Because she was trying to have a discreet drink, what happened next was inevitable. He was old and round and red-faced, dressed in jeans and polo shirt with blim burns around its waist. When he’d walked in the other man had immediately recognized him, and then he’d bought a drink and talked to the barman, and now the logical conclusion was to be looming over her.
“I’ve never seen you in here before.”
“No.”
“Can I get you another glass of wine, lady?”

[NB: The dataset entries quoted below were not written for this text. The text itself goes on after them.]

(** * The Workflow Manager of the voice assistant

    A shallow embedding of [workflow_manager.py]: the workflow state
    machine that resolves multi-turn utterances ("open Chrome", then
    "profile 1", then "YouTube", then "search for X").

    Python strings are modelled as [string] over the ASCII alphabet, on
    which [str.lower] and [str.strip] are the functions [lower] and
    [strip] below.  Wall-clock readings ([time.time()], a float in
    seconds) are modelled as exact rationals.  The methods of
    [WorkflowManager] mutate [self] and act on the outside world
    (clock, processes, the default web browser, the Context Store, the
    window list); they are written in a small state-and-exception monad
    over the pair of the manager object and the world. *)

From Stdlib Require Import String Ascii List Bool Arith ZArith QArith Lia Lqa.
From Stdlib Require Import Numbers.DecimalString.
Import ListNotations.

Close Scope Q_scope.
Open Scope nat_scope.
Open Scope string_scope.

(** ** Python strings *)

Module PyStr.

(** The double-quote character, which the launch command line embeds. *)
Definition dquote : string := String "034"%char EmptyString.

Definition is_upper (c : ascii) : bool :=
  let n := nat_of_ascii c in ((65 <=? n) && (n <=? 90))%nat.

Definition lower_char (c : ascii) : ascii :=
  if is_upper c then ascii_of_nat (nat_of_ascii c + 32) else c.

(** [s.lower()] *)
Fixpoint lower (s : string) : string :=
  match s with
  | EmptyString => EmptyString
  | String c s' => String (lower_char c) (lower s')
  end.

(** [c.isspace()] on ASCII: TAB, LF, VT, FF, CR, the four separators
    FS, GS, RS, US, and the blank. *)
Definition isspace (c : ascii) : bool :=
  let n := nat_of_ascii c in
  (((9 <=? n) && (n <=? 13)) || ((28 <=? n) && (n <=? 31)) || (n =? 32))%nat.

(** [s.lstrip()] *)
Fixpoint lstrip (s : string) : string :=
  match s with
  | EmptyString => EmptyString
  | String c s' => if isspace c then lstrip s' else s
  end.

(** [s.rstrip()] *)
Fixpoint rstrip (s : string) : string :=
  match s with
  | EmptyString => EmptyString
  | String c s' =>
      match rstrip s' with
      | EmptyString => if isspace c then EmptyString else String c EmptyString
      | r => String c r
      end
  end.

(** [s.strip()] *)
Definition strip (s : string) : string := rstrip (lstrip s).

(** [sub in s] *)
Fixpoint contains (sub s : string) : bool :=
  prefix sub s ||
  match s with
  | EmptyString => false
  | String _ s' => contains sub s'
  end.

(** [s.replace(old, new)] for one-character [old] and [new]. *)
Fixpoint replace (old new : ascii) (s : string) : string :=
  match s with
  | EmptyString => EmptyString
  | String c s' =>
      String (if Ascii.eqb c old then new else c) (replace old new s')
  end.

(** Truth value of an optional string: [None] and [""] are false. *)
Definition truthy (o : option string) : option string :=
  match o with
  | Some s => if s =? "" then None else Some s
  | None => None
  end.

(** How an f-string renders an optional string. *)
Definition fmt (o : option string) : string :=
  match o with
  | Some s => s
  | None => "None"
  end.

(** [str(n)] for a natural number. *)
Definition of_nat (n : nat) : string := NilEmpty.string_of_uint (Nat.to_uint n).

End PyStr.

(** ** Python dicts with string keys, as written in literals *)

Module PyDict.

Definition dict (V : Type) : Type := list (string * V).

(** [d.get(k)] *)
Fixpoint get {V : Type} (d : dict V) (k : string) : option V :=
  match d with
  | [] => None
  | (k', v) :: d' => if k' =? k then Some v else get d' k
  end.

(** [d.get(k, default)] *)
Definition get_default {V : Type} (d : dict V) (k : string) (default : V) : V :=
  match get d k with
  | Some v => v
  | None => default
  end.

Definition keys {V : Type} (d : dict V) : list string := map fst d.

End PyDict.

(** ** constants.py *)

Definition WEBSITE_URLS : PyDict.dict string :=
  [ ("youtube", "https://youtube.com");
    ("gmail", "https://gmail.com");
    ("google", "https://google.com");
    ("facebook", "https://facebook.com");
    ("twitter", "https://twitter.com");
    ("github", "https://github.com");
    ("reddit", "https://reddit.com");
    ("linkedin", "https://linkedin.com");
    ("whatsapp", "https://web.whatsapp.com");
    ("netflix", "https://netflix.com");
    ("stackoverflow", "https://stackoverflow.com") ].

(** ** The data model *)

Inductive WorkflowState : Type :=
| IDLE
| BROWSER_STARTING
| PROFILE_SELECTION
| BROWSER_READY
| SEARCHING
| VIDEO_PLAYING
| APP_OPENING.

Definition WorkflowState_eqb (a b : WorkflowState) : bool :=
  match a, b with
  | IDLE, IDLE
  | BROWSER_STARTING, BROWSER_STARTING
  | PROFILE_SELECTION, PROFILE_SELECTION
  | BROWSER_READY, BROWSER_READY
  | SEARCHING, SEARCHING
  | VIDEO_PLAYING, VIDEO_PLAYING
  | APP_OPENING, APP_OPENING => true
  | _, _ => false
  end.

(** [state.value] *)
Definition value (s : WorkflowState) : string :=
  match s with
  | IDLE => "idle"
  | BROWSER_STARTING => "browser_starting"
  | PROFILE_SELECTION => "profile_selection"
  | BROWSER_READY => "browser_ready"
  | SEARCHING => "searching"
  | VIDEO_PLAYING => "video_playing"
  | APP_OPENING => "app_opening"
  end.

(** [state in states] *)
Definition state_in (s : WorkflowState) (states : list WorkflowState) : bool :=
  existsb (WorkflowState_eqb s) states.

“I haven’t finished this one.”
“What’s your name?”
“I’m sorry,” she said. “I don’t want to be rude.”
“Eh?”
“I’m terribly busy.”
“You don’t look terribly busy.”
“Please.”
Her suitor returned to sit with the man who had greeted him earlier, who commiserated with him by way of a slap on the back and a laugh.
Two glasses of wine and an hour had passed, but when she left the pub the cardboard sign was still present outside the church. She pushed the door and a young man’s face poked around the corner.
“Sorry, we’ll be ready in a couple of minutes.”
Thirty minutes of cold air later, the doors finally opened. As soon as Susan got inside, a stream of people arrived behind her as if they knew. She felt out of the loop.
The old church was bordering on being a ruin. It had looked worn down from the outside, but inside was worse, coated with dust and thick black smudges, one of which rubbed off onto the arm of her jacket. The walls were bare, the damp plaster falling away in parts, and the floorboards creaked and wobbled beneath her feet. She wasn’t sure this wasn’t some kind of squat, a broken-into derelict church being appropriated by shitheads with haircuts.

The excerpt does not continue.